Assuming, however, that we must reach the issue of intent, I would reach the same result.14 The General Assembly has chosen to separate the Plan from general insurance regulation by placing the Plan’s governing statutes in Title 1, Chapter 11 of the S.C.Code, rather than in Title 38, Chapter 71 (General Insurance Statutes).15 Since the General Assembly separated the Plan from the General Insurance Statutes, it has included an express reference to the Plan in the General Insurance Statutes when those statutes are to apply to the Plan. See S.C.Code Ann. § 38-71-785(B) (Supp.2013) (“This section applies ... including the state health plan ... ”); S.C.Code Ann. § 38-71-243(B) (Supp.2013) (“This section applies ... including the state health plan ... ”). Furthermore, in the context of coverage mandates, the General Assembly has made a direct reference to the Plan when it intends for a mandate found in the General Insurance Statutes to apply to the Plan. See S.C.Code Ann. § 38-71-280 (Supp.2013) (mandating coverage for autism spectrum disorder, “[i]t includes the State Health Plan ... ‘State Health Plan’ means the employee and retirees insurance program provided for in Article 5, Chapter 11, Title 1”). The diabetes education mandate, however, contains no reference to the Plan either in the text or the enacting legislation. Accordingly, I find that the General Assembly did not intend for the diabetes education mandate in section 38-71-46 to apply to the Plan.

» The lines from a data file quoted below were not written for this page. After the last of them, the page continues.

(* ===== verification/SqlGroupFacts.v ===== *)
(** SqlGroupFacts: the router group operations of [SqlDB]: a finite map from
    guid to group, behind the backup/restore locks. *)
From Stdlib Require Import ZArith Lia.
From stdpp Require Import base option strings gmap list.
From S2P Require Import Prelude GoStrings RouterGroups Routes Json EventHub Store Keyed SqlDB SqlDBFacts.

Local Open Scope string_scope.
Local Open Scope list_scope.
Local Open Scope Z_scope.

Section GroupFacts.
Context {S : Type} `{!Env S, !SqlClient S, !SqlLaws S}.
Implicit Types (s : SqlDB S) (g : RouterGroup).

(** What a group holds besides its guid. *)
Definition group_val (r : RouterGroupDB) : string * string * string :=
  (RGDB_Name r, RGDB_Type r, RGDB_ReservablePorts r).

Definition group_inv s : Prop := keyed_inv (row_guid (R:=RouterGroupDB)) (tb_groups (tabs s)).

Definition group_map s : gmap string (string * string * string) :=
  table_map (row_guid (R:=RouterGroupDB)) group_val (tb_groups (tabs s)).

(** A group as read from the database: both guids agree. *)
Definition group_of (guid : string) (v : string * string * string) g : Prop :=
  RG_Guid g = guid /\ Model_Guid (RG_Model g) = guid /\
  (RG_Name g, RG_Type g, RG_ReservablePorts g) = v.

Lemma group_of_row r : group_of (row_guid r) (group_val r) (ToRouterGroup r).
Proof. by repeat split. Qed.

Lemma wp_ReadRouterGroup guid s Q (X : option error -> SqlDB S -> Prop) :
  group_inv s ->
  (isReadLocked (locker s) = true -> X (Some backupError) s) ->
  (forall s', isReadLocked (locker s) = false -> unchanged s s' -> group_map s !! guid = None ->
     Q zero_RouterGroup s') ->
  (forall r s', isReadLocked (locker s) = false -> unchanged s s' -> r ∈ tb_groups (tabs s) ->
     row_guid r = guid -> guid <> "" -> group_map s !! guid = Some (group_val r) ->
     Q (ToRouterGroup r) s') ->
  (forall e s', isReadLocked (locker s) = false -> unchanged s s' -> foreign_error e -> X (Some e) s') ->
  wp (ReadRouterGroup guid) s Q X.
Proof.
  intros Hinv HL HN HS HX. unfold ReadRouterGroup, read_group_where. apply wp_bind, wp_get.
  destruct (isReadLocked (locker s)) eqn:Hlock; [by apply wp_fail, HL|].
  apply wp_bind, wp_try, wp_First.
  - intros r s1 Hu Hr Hp. apply bool_decide_eq_true in Hp. apply wp_ret, HS; try done.
    + subst guid. pose proof Hinv as (_ & _ & H3).
      exact (proj1 (Forall_forall _ _) H3 r Hr).
    + unfold group_map. apply table_map_Some; [by destruct Hinv|]. by exists r.
  - intros e s1 Hu He Hnf. unfold recordNotFound. case_bool_decide as Heq.
    + apply wp_ret, HN; [done|done|]. apply table_map_None. intros r Hr Hk.
      specialize (Hnf Heq). assert (r ∈ @nil RouterGroupDB) as Hin; [|set_solver].
      rewrite <- Hnf. apply rows_where_elem. split; [by apply bool_decide_eq_true|done].
    + by apply wp_fail, HX.
Qed.

Lemma wp_ReadRouterGroupByName name s Q (X : option error -> SqlDB S -> Prop) :
  group_inv s ->
  (isReadLocked (locker s) = true -> X (Some backupError) s) ->
  (forall s', unchanged s s' -> (forall r, r ∈ tb_groups (tabs s) -> RGDB_Name r <> name) ->
     Q zero_RouterGroup s') ->
  (forall r s', unchanged s s' -> r ∈ tb_groups (tabs s) -> RGDB_Name r = name -> row_guid r <> "" ->
     Q (ToRouterGroup r) s') ->
  (forall e s', unchanged s s' -> foreign_error e -> X (Some e) s') ->
  wp (ReadRouterGroupByName name) s Q X.
Proof.
  intros Hinv HL HN HS HX. unfold ReadRouterGroupByName, read_group_where. apply wp_bind, wp_get.
  destruct (isReadLocked (locker s)) eqn:Hlock; [by apply wp_fail, HL|].
  apply wp_bind, wp_try, wp_First.
  - intros r s1 Hu Hr Hp. apply bool_decide_eq_true in Hp. apply wp_ret, HS; try done.
    pose proof Hinv as (_ & _ & H3). exact (proj1 (Forall_forall _ _) H3 r Hr).
  - intros e s1 Hu He Hnf. unfold recordNotFound. case_bool_decide as Heq; [|by apply wp_fail, HX].
    apply wp_ret, HN; [done|]. intros r Hr Hk. specialize (Hnf Heq).
    assert (r ∈ @nil RouterGroupDB) as Hin; [|set_solver].
    rewrite <- Hnf. apply rows_where_elem. split; [by apply bool_decide_eq_true|done].
Qed.

(** What a save stores: an existing group keeps its name and type when the
    request leaves them empty. *)
Definition upsert_group (old : option (string * string * string)) g : string * string * string :=
  match old with
  | None => (RG_Name g, RG_Type g, RG_ReservablePorts g)
  | Some (n, t, _) =>
      (if bool_decide (RG_Name g <> "") then RG_Name g else n,
       if bool_decide (RG_Type g <> "") then RG_Type g else t,
       RG_ReservablePorts g)
  end.

Definition groups_become (gm : gmap string (string * string * string)) s s' : Prop :=
  group_inv s' /\ group_map s' = gm /\ tb_routes (tabs s') = tb_routes (tabs s) /\
  tb_tcp (tabs s') = tb_tcp (tabs s) /\ frame s s'.

Lemma frame_trans s1 s2 s3 : frame s1 s2 -> frame s2 s3 -> frame s1 s3.
Proof. intros. by etrans. Qed.

Lemma SaveRouterGroup_wp g s :
  group_inv s -> RG_Guid g <> "" ->
  Model_Guid (RG_Model g) = "" \/ Model_Guid (RG_Model g) = RG_Guid g ->
  wp (SaveRouterGroup g) s
    (fun _ s' => isReadLocked (locker s) = false /\ isWriteLocked (locker s) = false /\
       groups_become (<[RG_Guid g := upsert_group (group_map s !! RG_Guid g) g]> (group_map s)) s s')
    (fun e s' => unchanged s s' /\ e <> None).
Proof.
  intros Hinv Hne Hmodel. unfold SaveRouterGroup. apply wp_bind, wp_get.
  destruct (isWriteLocked (locker s)) eqn:Hwl; [by apply wp_fail; chain_X|].
  apply wp_bind, wp_ReadRouterGroup; [done|chain_X| | |chain_X].
  - intros s1 Hrl Hu Hm. rewrite bool_decide_eq_false_2 by done.
    apply wp_bind, wp_Create; [|chain_X].
    intros n l s2 Hfresh (r' & Hrb & Hl & Ht & Hf). rewrite (proj2 Hu) in Hfresh, Hl, Ht.
    destruct Hrb as (Hg & Hn & Hty & Hp).
    assert (row_guid r' = RG_Guid g) as Hguid.
    { cbn. rewrite Hg. unfold NewRouterGroupDB. case_bool_decide; [done|]. by destruct Hmodel. }
    destruct (keyed_insert row_guid group_val (tb_groups (tabs s)) l r' Hinv Hl) as [Hinv' Hmap'].
    { by rewrite Hguid. }
    { replace (row_guid r') with (row_guid (NewRouterGroupDB g)) by (symmetry; exact Hg). exact Hfresh. }
    { by rewrite Hguid. }
    apply wp_ret. rewrite Hm. unfold groups_become, group_inv, group_map. rewrite Ht. cbn [tb_set RouterGroupDB_Row tb_groups tb_routes tb_tcp].
    rewrite Hmap', Hguid. repeat split; try done; try apply (frame_trans _ _ _ (proj1 Hu) Hf); try apply Hinv'.
    unfold group_val. by rewrite Hn, Hty, Hp.
  - intros r s1 Hrl Hu Hr Hk _ Hm.
    rewrite bool_decide_eq_true_2 by done.
    assert (row_guid (NewRouterGroupDB (updateRouterGroup (ToRouterGroup r) g)) = row_guid r) as Hguid.
    { unfold NewRouterGroupDB. simpl. case_bool_decide; done. }
    apply wp_bind, wp_SaveOrCreate; [rewrite Hguid; congruence|done| |chain_X].
    intros n l s2 (r' & Hrb & Hl & Ht & Hf). rewrite (proj2 Hu) in Hl, Ht.
    pose proof (reads_back_guid _ _ _ Hrb) as Hg'. rewrite Hguid in Hg'.
    destruct Hrb as (Hg & Hn & Hty & Hp).
    destruct (keyed_replace row_guid group_val (tb_groups (tabs s)) l r r' Hinv Hr) as [Hinv' Hmap'].
    { done. }
    { done. }
    { by rewrite Hl, Hguid. }
    apply wp_ret. rewrite Hm. unfold groups_become, group_inv, group_map. rewrite Ht. cbn [tb_set RouterGroupDB_Row tb_groups tb_routes tb_tcp].
    rewrite Hmap'. repeat split; try done; try apply (frame_trans _ _ _ (proj1 Hu) Hf); try apply Hinv'.
    rewrite Hg', Hk.
    unfold group_val. by rewrite Hn, Hty, Hp.
Qed.

Lemma DeleteRouterGroup_wp guid s :
  group_inv s ->
  wp (DeleteRouterGroup guid) s
    (fun _ s' => isReadLocked (locker s) = false /\ isWriteLocked (locker s) = false /\
       is_Some (group_map s !! guid) /\ groups_become (delete guid (group_map s)) s s')
    (fun e s' => unchanged s s' /\ e <> None /\
       (forall d, e = Some (db_error d) -> db_error d = DeleteRouterGroupError /\ group_map s !! guid = None)).
Proof.
  intros Hinv. unfold DeleteRouterGroup. apply wp_bind, wp_get.
  destruct (isWriteLocked (locker s)) eqn:Hwl; [by apply wp_fail|].
  apply wp_bind, wp_ReadRouterGroup; [done|done| | |].
  - intros s1 Hrl Hu Hm. rewrite bool_decide_eq_true_2 by done. apply wp_fail.
    split_and!; [done|done|]. by intros d [= <-].
  - intros r s1 Hrl Hu Hr Hk Hne Hm. rewrite bool_decide_eq_false_2.
    2:{ intros Hz. apply (f_equal RG_Guid) in Hz. simpl in Hz. by apply Hne; rewrite <- Hk. }
    apply wp_bind, wp_DeleteWhere.
    + intros n l s2 Hl Ht Hf. rewrite (proj2 Hu) in Hl, Ht. subst guid.
      destruct (keyed_delete row_guid group_val (tb_groups (tabs s)) l r Hinv Hr Hl) as [Hinv' Hmap'].
      apply wp_ret. unfold groups_become, group_inv, group_map.
      rewrite Ht. cbn [tb_set RouterGroupDB_Row tb_groups tb_routes tb_tcp].
      repeat split; try done; try apply (frame_trans _ _ _ (proj1 Hu) Hf); try apply Hinv'.
    + intros e s2 Hu2 He. split_and!; [chain|done|]. intros d [= ->]. by destruct (He d).
  - intros e s1 Hrl Hu He. split_and!; [done|done|]. intros d [= ->]. by destruct (He d).
Qed.

(** Listing: every group, or the backup error while reads are locked. *)
Lemma ReadRouterGroups_wp s :
  wp ReadRouterGroups s
    (fun l s' => unchanged s s' /\ isReadLocked (locker s) = false /\
                 l ≡ₚ ToRouterGroup <$> tb_groups (tabs s))
    (fun e s' => unchanged s s' /\ e <> None /\ (isReadLocked (locker s) = true -> e = Some backupError)).
Proof.
  unfold ReadRouterGroups. apply wp_bind, wp_get.
  destruct (isReadLocked (locker s)) eqn:Hrl; [by apply wp_fail|].
  apply wp_fmap, wp_Find.
  - intros l s1 Hu Hl. split; [done|]. split; [done|]. unfold ToRouterGroups. by rewrite Hl, rows_where_all.
  - intros e s1 Hu He. by split_and!.
Qed.
End GroupFacts.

*626I also disagree with the majority that the separate treatment of the Plan does not evidence intent for the Plan to be treated differently. Further, I disagree with the majority’s contention that because sections 38-71-243, 38-71-280, and 38-71-785 were enacted after section 38-71-46, they cannot support the proposition that when the General Assembly intends for a General Insurance Statute to apply to the Plan, it expressly references the Plan. If a General Insurance Statute applies to the Plan even when the Plan is not mentioned, then there would have been no reason to include the express reference to the Plan in any General Insurance Statute. In construing a statute, we are to assume the General Assembly was aware of past statutes, and we are to give effect to all the words in a statute. Whitner v. State, 328 S.C. 1, 6, 492 S.E.2d 777, 779 (1997) (noting the basic presumption that the legislature has knowledge of previous legislation); Matter of Decker, 322 S.C. 215, 219, 471 S.E.2d 462, 463 (1995) (citing 82 C.J.S. Statutes § 346) (noting that courts are to give effect to all words in a statute). The majority’s reading renders the references in the later statutes superfluous and leads to the absurd result that all General Insurance Statutes apply to the Plan unless the Plan is expressly excluded.

Finally, while I am not unsympathetic to the thousands of South Carolinians who suffer from the devastating effects of diabetes, the existence of this health scourge, while tragic, is, in my opinion, of no assistance in our task of statutory construction. Therefore, I disagree with the majority’s reliance on the prevalence of a disease in determining whether a coverage mandate found in a General Insurance Statute applies to the Plan.

I would affirm the ALC’s holding that section 38-71-46 does not apply to the Plan and uphold the denial of Appellant’s claim.

. While section 38-71-46(A) states that "every health maintenance organization, individual and group health insurance policy” is covered under this mandate, section 38-71-46(D) requires that these policies provide "health insurance coverage” before this mandate is to apply. See § 38-71-46(D) ("For purposes of this section: “Health insurance policy” means a health benefit plan, contract, or evidence of coverage providing health insurance coverage as defined in Section 38-71-670(6) and Section 38-71-840(14).”).

. If the language of a statute gives rise to doubt or uncertainty as to legislative intent, the construing court may search for that intent beyond the borders of the statute itself. Wade v. Berkeley County, 348 S.C. 224, 229, 559 S.E.2d 586, 588 (2002).

. I reiterate that the General Assembly has specified that EIP, and correspondingly the Plan, is not subject to regulation by the South Carolina Department of Insurance. S.C.Code Ann. § 1-11-780 (Supp.2013).